Binary Search Tree Structure
// BST Implementation & Traversals
class TreeNode<T> {
val: T;
left: TreeNode<T> | null = null;
right: TreeNode<T> | null = null;
constructor(val: T) { this.val = val; }
}
// Inorder Traversal (sorted order for BST)
function inorder<T>(root: TreeNode<T> | null): T[] {
if (!root) return [];
return [...inorder(root.left), root.val, ...inorder(root.right)];
}
// BST Search — O(log n) average
function search<T>(root: TreeNode<T> | null, target: T): boolean {
if (!root) return false;
if (root.val === target) return true;
return target < root.val
? search(root.left, target)
: search(root.right, target);
}
// BST Insert — O(log n) average
function insert(root: TreeNode<number> | null, val: number): TreeNode<number> {
if (!root) return new TreeNode(val);
if (val < root.val) root.left = insert(root.left, val);
else if (val > root.val) root.right = insert(root.right, val);
return root;
}
// Max depth of binary tree
function maxDepth<T>(root: TreeNode<T> | null): number {
if (!root) return 0;
return 1 + Math.max(maxDepth(root.left), maxDepth(root.right));
}
// Lowest Common Ancestor in BST
function lcaBST(
root: TreeNode<number> | null,
p: number,
q: number
): TreeNode<number> | null {
if (!root) return null;
if (p < root.val && q < root.val) return lcaBST(root.left, p, q);
if (p > root.val && q > root.val) return lcaBST(root.right, p, q);
return root; // split point = LCA
}
// Validate BST
function isValidBST(
root: TreeNode<number> | null,
min = -Infinity,
max = Infinity
): boolean {
if (!root) return true;
if (root.val <= min || root.val >= max) return false;
return isValidBST(root.left, min, root.val)

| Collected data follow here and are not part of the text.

(** * Channels DVR Prometheus exporter: a shallow embedding of [exporter.py]

    The development follows the source file top-down:

    - [Re]      the two regular expressions of [fetch_dvr] / [fetch_recordings]
                and Python's backtracking [re.search] on them;
    - [Extract] the three inline extractions (ip, channel, status);
    - [Exporter] the Python values of a decoded response, the gauges of
                [prometheus_client], the three [fetch_*] methods and
                [run_metrics_loop], written in a small trace-and-exception
                monad.

    A text is a [string]: the sequence of the UTF-8 bytes of the Python [str].
    Both patterns and the separator of [split] mention ASCII characters only,
    and no byte of a multi-byte UTF-8 sequence is an ASCII byte, so searching
    the bytes finds what searching the code points finds. *)

From Stdlib Require Import String Ascii List Bool Arith ZArith Lia.
Import ListNotations.

Set Implicit Arguments.
Set Warnings "-register-all".

(* ------------------------------------------------------------------ *)
(** ** Regular expressions, as far as the two patterns need them *)

Module Re.
Local Open Scope string_scope.

(** A single-character matcher: a literal or a bracket range [[lo-hi]]. *)
Inductive atom : Type :=
| Lit (c : ascii)
| Range (lo hi : ascii).

Definition accepts (a : atom) (c : ascii) : bool :=
  match a with
  | Lit x => Ascii.eqb c x
  | Range lo hi =>
      Nat.leb (nat_of_ascii lo) (nat_of_ascii c)
      && Nat.leb (nat_of_ascii c) (nat_of_ascii hi)
  end.

(** [One a] is [a], [Many1 a] is the greedy [a+], [Cat] is juxtaposition and
    [Times n r] is the counted group [(?:r){n}]. *)
Inductive regex : Type :=
| One (a : atom)
| Many1 (a : atom)
| Cat (r1 r2 : regex)
| Times (n : nat) (r : regex).

(** The matcher is the backtracking one of [sre]: it runs on the text that is
    left, [k] is what remains to be matched after the current node, and the
    answer is the text left over after the whole match.  The greedy [a+]
    first tries to take one more character and falls back to [k] only when
    that fails. *)
Fixpoint many1 (a : atom) (s : string) (k : string -> option string)
  : option string :=
  match s with
  | EmptyString => None
  | String c s' =>
      if accepts a c then
        match many1 a s' k with
        | Some rest => Some rest
        | None => k s'
        end
      else None
  end.

Fixpoint times (n : nat)
    (body : string -> (string -> option string) -> option string)
    (s : string) (k : string -> option string) : option string :=
  match n with
  | O => k s
  | S n' => body s (fun s1 => times n' body s1 k)
  end.

Fixpoint bt (r : regex) (s : string) (k : string -> option string)
  : option string :=
  match r with
  | One a =>
      match s with
      | EmptyString => None
      | String c s' => if accepts a c then k s' else None
      end
  | Many1 a => many1 a s k
  | Cat r1 r2 => bt r1 s (fun s1 => bt r2 s1 k)
  | Times n r1 => times n (bt r1) s k
  end.

(** [pattern.match] at the start of [s]: the matched text is the slice of [s]
    up to where the match ended. *)
Definition match_at (r : regex) (s : string) : option string :=
  match bt r s (fun rest => Some rest) with
  | Some rest => Some (substring 0 (String.length s - String.length rest) s)
  | None => None
  end.

(** [re.search]: the start positions are tried from left to right, the end of
    the text included; the value is [m.group()] of the match found. *)
Fixpoint search (r : regex) (s : string) : option string :=
  match match_at r s with
  | Some m => Some m
  | None =>
      match s with
      | EmptyString => None
      | String _ s' => search r s'
      end
  end.

Definition digit : atom := Range "0" "9".

(** [r'[0-9]+(?:\.[0-9]+){3}'] *)
Definition ip_re : regex :=
  Cat (Many1 digit) (Times 3 (Cat (One (Lit ".")) (Many1 digit))).

(** [r'ch[0-9]+'] *)
Definition ch_re : regex :=
  Cat (One (Lit "c")) (Cat (One (Lit "h")) (Many1 digit)).

(** What is left of [s] after its longest prefix of characters of [a], and
    that prefix. *)
Fixpoint drop_run (a : atom) (s : string) : string :=
  match s with
  | EmptyString => EmptyString
  | String c s' => if accepts a c then drop_run a s' else s
  end.

Fixpoint take_run (a : atom) (s : string) : string :=
  match s with
  | EmptyString => EmptyString
  | String c s' => if accepts a c then String c (take_run a s') else EmptyString
  end.

Fixpoint all_in (a : atom) (s : string) : bool :=
  match s with
  | EmptyString => true
  | String c s' => accepts a c && all_in a s'
  end.

(** What is left after a non-empty longest run of [a] at the start of [s]. *)
Definition run1 (a : atom) (s : string) : option string :=
  match s with
  | EmptyString => None
  | String c s' => if accepts a c then Some (drop_run a s') else None
  end.

(** The deterministic reading of the two patterns: every group but the last
    is followed by a character outside the group, so backing off inside it
    never helps, and the last group takes all it can. *)
Definition dot_group (s : string) : option string :=
  match s with
  | String c s' => if Ascii.eqb c "." then run1 digit s' else None
  | EmptyString => None
  end.

Definition ip_rest (s : string) : option string :=
  match run1 digit s with
  | Some r1 =>
      match dot_group r1 with
      | Some r2 =>
          match dot_group r2 with
          | Some r3 => dot_group r3
          | None => None
          end
      | None => None
      end
  | None => None
  end.

Definition ch_rest (s : string) : option string :=
  match s with
  | String c1 (String c2 s') =>
      if Ascii.eqb c1 "c" then
        if Ascii.eqb c2 "h" then run1 digit s' else None
      else None
  | _ => None
  end.

End Re.

(* ------------------------------------------------------------------ *)
(** ** The extractions written inline in [fetch_dvr] and [fetch_recordings] *)

Module Extract.
Local Open Scope string_scope.

(** [ip = re.search(r'[0-9]+(?:\.[0-9]+){3}', status)]
    [ip = ip.group() if ip else '127.0.0.1'] *)
Definition extract_ip (status : string) : string :=
  match Re.search Re.ip_re status with
  | Some m => m
  | None => "127.0.0.1"
  end.

(** [channel = re.search(r'ch[0-9]+', status)]
    [channel = channel.group() if channel else 'ch0'] *)
Definition extract_channel (status : string) : string :=
  match Re.search Re.ch_re status with
  | Some m => m
  | None => "ch0"
  end.

(** ['-' in info] *)
Fixpoint contains (c : ascii) (s : string) : bool :=
  match s with
  | EmptyString => false
  | String x s' => Ascii.eqb x c || contains c s'
  end.

(** [info.split('-')] for a one-character separator: the pieces between the
    occurrences of the separator, in order; never the empty list. *)
Fixpoint split (sep : ascii) (s : string) : list string :=
  match s with
  | EmptyString => [EmptyString]
  | String c s' =>
      if Ascii.eqb c sep then EmptyString :: split sep s'
      else
        match split sep s' with
        | piece :: pieces => String c piece :: pieces
        | [] => [String c EmptyString]
        end
  end.

(** [info.split('-')[0] if '-' in info else 'unknown'].  Index 0 always exists
    ([split] returns at least one piece), so no [IndexError] is modelled. *)
Definition extract_status (info : string) : string :=
  if contains "-" info then
    match split "-" info with
    | piece :: _ => piece
    | [] => EmptyString
    end
  else "unknown".

(** A group of one or more decimal digits, and the shape [a.b.c.d]. *)
Definition digit_group (w : string) : Prop :=
  w <> EmptyString /\ Re.all_in Re.digit w = true.

Definition dotted_quad (m : string) : Prop :=
  exists a b c d,
    digit_group a /\ digit_group b /\ digit_group c /\ digit_group d /\
    m = a ++ "." ++ b ++ "." ++ c ++ "." ++ d.

(** The shape [ch] followed by one or more digits. *)
Definition channel_shape (m : string) : Prop :=
  exists d, digit_group d /\ m = "ch" ++ d.

(** [m] is the first substring of [text] of shape [P]: it occurs in [text],
    no substring of that shape starts further left, and none that starts at
    the same place is longer (the groups are greedy). *)
Definition first_match (P : string -> Prop) (text m : string) : Prop :=
  exists pre post,
    text = pre ++ m ++ post /\ P m /\
    forall pre' m' post',
      text = pre' ++ m' ++ post' -> P m' ->
      String.length pre <= String.length pre' /\
      (String.length pre' = String.length pre ->
       String.length m' <= String.length m).

(** No substring of [text] has shape [P]. *)
Definition no_match (P : string -> Prop) (text : string) : Prop :=
  forall pre m post, text = pre ++ m ++ post -> ~ P m.

(** [pre] is what stands before the first [sep] of [text]. *)
Definition before_first (sep : ascii) (text pre : string) : Prop :=
  exists post,
    text = pre ++ String sep post /\
    forall pre' post',
      text = pre' ++ String sep post' ->
      String.length pre <= String.length pre'.

End Extract.

(* ------------------------------------------------------------------ *)
(** ** Python values, exceptions and the outside world *)

(** A value as [json()] or the geo database hands it to the exporter.  [float]
    is the type of Python floats, kept abstract; a dict is the list of its
    items in insertion order (the keys of a dict are pairwise distinct). *)
Inductive pyval (float : Type) : Type :=
| PyNone
| PyBool (b : bool)
| PyInt (n : Z)
| PyFloat (x : float)
| PyStr (s : string)
| PyList (l : list (pyval float))
| PyDict (items : list (string * pyval float)).

Arguments PyNone {float}.
Arguments PyBool {float} b.
Arguments PyInt {float} n.
Arguments PyStr {float} s.

(** The exception classes the code can meet, each constructor standing for
    the class that is raised; all derive from [Exception].  The type is flat:
    that [JSONDecodeError] is a subclass of [ValueError] in Python is not
    recorded, and no statement below relies on telling the two apart by
    class. *)
Inductive exn : Type :=
| RequestException
| JSONDecodeError
| AttributeError
| TypeError
| ValueError
| OverflowError.

(** What [requests.get(url)] followed by [.json()] gives: [get] raises, or
    there is a response with a status code, whose body decodes or not. *)
Inductive http_outcome (float : Type) : Type :=
| Unreachable
| Response (status_code : Z) (decoded : option (pyval float)).

Arguments Unreachable {float}.

(** What [geolite2.lookup(ip)] does: it raises, it returns [None], or it
    returns a record whose [location] is a pair of floats or [None]. *)
Inductive geo_outcome (float : Type) : Type :=
| GeoRaises (e : exn)
| GeoMiss
| GeoInfo (location : option (float * float)).

Arguments GeoRaises {float} e.
Arguments GeoMiss {float}.

(** [float(n)] of an int rounds to the nearest double and raises
    [OverflowError] when there is none: from [2^1024 - 2^970] on, in absolute
    value. *)
Definition float_int_bound : Z := Eval vm_compute in (2 ^ 1024 - 2 ^ 970)%Z.

Definition representable (n : Z) : bool := (Z.abs n <? float_int_bound)%Z.

Arguments representable n : simpl nomatch.

(** The builtins and the collaborator the methods call. *)
Class Runtime (float : Type) : Type := {
  float_of_int : Z -> float;          (* float(n), for a representable n *)
  float_of_str : string -> option float;      (* float(s); None: ValueError *)
  py_repr : pyval float -> string;            (* str(v) of numbers, lists, dicts *)
  geolite2_lookup : string -> geo_outcome float
}.

(** The three labelled gauges and the two plain ones of [__init__]. *)
Inductive family : Type := Streams | Recordings | Clients.
Inductive scalar : Type := Shows | Airings.

Definition labelnames (f : family) : list string :=
  match f with
  | Streams => ["ip"; "channel"; "latitude"; "longitude"]
  | Recordings => ["name"; "status"; "channel"]
  | Clients =>
      ["app_build"; "app_bundle"; "app_version"; "connected"; "device";
       "hostname"; "id"; "machine_id"; "platform"; "remote_ip"; "seen_at";
       "seen_from"]
  end%string.

(** Everything a method does to the outside, in order: requests, geo lookups,
    the operations on the registry (each of them atomic, under the lock of
    [prometheus_client]) and the sleep. *)
Inductive event (float : Type) : Type :=
| Get (url : string)
| GeoLookup (ip : string)
| Clear (f : family)
| Labels (f : family) (key : list string)
| SetChild (f : family) (key : list string) (v : float)
| SetGauge (g : scalar) (v : float)
| Sleep (seconds : Z).

Arguments Get {float} url.
Arguments GeoLookup {float} ip.
Arguments Clear {float} f.
Arguments Labels {float} f key.
Arguments Sleep {float} seconds.

Inductive result (A : Type) : Type :=
| Ok (a : A)
| Raise (e : exn).

Arguments Raise {A} e.

(** The state of the gauges: per family the children in insertion order, each
    a tuple of label values (already rendered with [str]) and its value. *)
Definition samples (float : Type) : Type := list (list string * float).

Record Registry (float : Type) : Type := {
  streams : samples float;
  recordings : samples float;
  shows : float;
  airings : float;
  clients : samples float
}.

(** [self]: the two configuration fields of [AppMetrics]. *)
Record AppMetrics : Type := {
  channels_api : string;
  polling_interval_seconds : Z
}.

(** The replies of the API during one cycle of the loop. *)
Record cycle_replies (float : Type) : Type := {
  dvr_reply : http_outcome float;
  programs_reply : http_outcome float;
  clients_reply : http_outcome float
}.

&& isValidBST(root.right, root.val, max);
}💬 Why do we need balanced BSTs like AVL and Red-Black trees?
An unbalanced BST can degenerate into a linked list (e.g., inserting sorted data), making operations O(n). AVL trees maintain strict balance (height diff ≤ 1), giving guaranteed O(log n). Red-Black trees are slightly less strict but faster for insertions. Java's TreeMap uses Red-Black; many databases use B-trees (a generalization).